> [Task input]
(* ===== verification/CallTree.v ===== *)
(** decode.c: the call tree.

    A node is a C structure stored by value in its parent's [children]
    array, and the shadow stack holds pointers to nodes.  [realloc] moves an
    array, so the arrays are blocks of a heap: a moved array gets a fresh
    block and the old block is gone, and a pointer into it dangles.  An
    operation is [None] when it follows a dangling or null pointer; [key] is
    what the code compares to tell children apart, two pointers. *)

From Stdlib Require Import ZArith Lia Ascii String.
From stdpp Require Import base list strings sets gmap sorting.
From S2P Require Import Prelude CLib Types.

Record ct_node := {
  n_name : cstr; n_binary : cstr; n_count : Z; n_total : Z; n_entry : Z;
  n_children : option nat; n_cap : Z }.

(** [&ct->root] or [&children[i]]. *)
Inductive ptr := PRoot | PChild (b : nat) (i : nat).

#[export] Instance ptr_eq_dec : EqDecision ptr.
Proof. solve_decision. Defined.

(** [nchildren] is the length of the block; [stack] holds [stack[depth]]
    first and [stack[0]] last. *)
Record calltree := {
  root : ct_node;
  heap : gmap nat (list ct_node);
  stack : list ptr;
  stack_cap : Z;
  ct_prev_class : pt_insn_class }.

Definition key : Type := nat * nat.
Definition node_key (n : ct_node) : key := (loc (n_name n), loc (n_binary n)).
Definition sym_key (s : sym_entry) : key := (loc (s_name s), loc (s_binary s)).

(** * Memory *)

Definition deref (ct : calltree) (p : ptr) : option ct_node :=
  match p with
  | PRoot => Some (root ct)
  | PChild b i => heap ct !! b ≫= fun l => l !! i
  end.

Definition set_root (n : ct_node) (ct : calltree) : calltree :=
  {| root := n; heap := heap ct; stack := stack ct; stack_cap := stack_cap ct;
     ct_prev_class := ct_prev_class ct |}.
Definition set_heap (h : gmap nat (list ct_node)) (ct : calltree) : calltree :=
  {| root := root ct; heap := h; stack := stack ct; stack_cap := stack_cap ct;
     ct_prev_class := ct_prev_class ct |}.
Definition set_stack (s : list ptr) (cap : Z) (ct : calltree) : calltree :=
  {| root := root ct; heap := heap ct; stack := s; stack_cap := cap;
     ct_prev_class := ct_prev_class ct |}.
Definition set_prev (c : pt_insn_class) (ct : calltree) : calltree :=
  {| root := root ct; heap := heap ct; stack := stack ct; stack_cap := stack_cap ct;
     ct_prev_class := c |}.

(** [*p = n]. *)
Definition store (ct : calltree) (p : ptr) (n : ct_node) : option calltree :=
  match p with
  | PRoot => Some (set_root n ct)
  | PChild b i =>
      match heap ct !! b with
      | Some l => if (i <? length l)%nat then Some (set_heap (<[b := <[i := n]> l]> (heap ct)) ct)
                  else None
      | None => None
      end
  end.

Definition with_children (b : option nat) (cap : Z) (n : ct_node) : ct_node :=
  {| n_name := n_name n; n_binary := n_binary n; n_count := n_count n; n_total := n_total n;
     n_entry := n_entry n; n_children := b; n_cap := cap |}.

(** [n->count++; n->entry_tsc = tsc]. *)
Definition called (tsc : Z) (n : ct_node) : ct_node :=
  {| n_name := n_name n; n_binary := n_binary n; n_count := n_count n + 1; n_total := n_total n;
     n_entry := tsc; n_children := n_children n; n_cap := n_cap n |}.

(** * Operations *)

Definition ct_node_init (nm bn : cstr) : ct_node :=
  {| n_name := nm; n_binary := bn; n_count := 0; n_total := 0; n_entry := 0;
     n_children := None; n_cap := 0 |}.

(** The array of a node's children. *)
Definition children_of (ct : calltree) (n : ct_node) : option (list ct_node) :=
  match n_children n with
  | None => Some []
  | Some b => heap ct !! b
  end.

(** The child, or a null pointer when the array cannot grow. *)
Definition ct_find_or_add_child (ct : calltree) (parent : ptr) (nm bn : cstr) (m : mem)
    : option (option ptr * calltree * mem) :=
  n ← deref ct parent;
  l ← children_of ct n;
  match find_index (fun c => ptr_eqb (n_name c) nm && ptr_eqb (n_binary c) bn) l with
  | Some i => b ← n_children n; Some (Some (PChild b i), ct, m)
  | None =>
      if n_cap n <=? Z.of_nat (length l) then
        let '(r, m) := malloc m in
        match r with
        | None => Some (None, ct, m)
        | Some b =>
            let h := match n_children n with Some old => delete old (heap ct) | None => heap ct end in
            ct ← store (set_heap (<[b := l ++ [ct_node_init nm bn]]> h) ct) parent
                       (with_children (Some b) (grow 8 (n_cap n)) n);
            Some (Some (PChild b (length l)), ct, m)
        end
      else
        b ← n_children n;
        Some (Some (PChild b (length l)),
              set_heap (<[b := l ++ [ct_node_init nm bn]]> (heap ct)) ct, m)
  end.

(** The string literals of the root's names. *)
Definition root_name : cstr := {| loc := 0; chars := "<root>" |}.
Definition root_binary : cstr := {| loc := 0; chars := EmptyString |}.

> [Activity] Search the data above for the word "pointers" and show every line that has it.

> [Finished exercise]
    array, and the shadow stack holds pointers to nodes.  [realloc] moves an
    what the code compares to tell children apart, two pointers. *)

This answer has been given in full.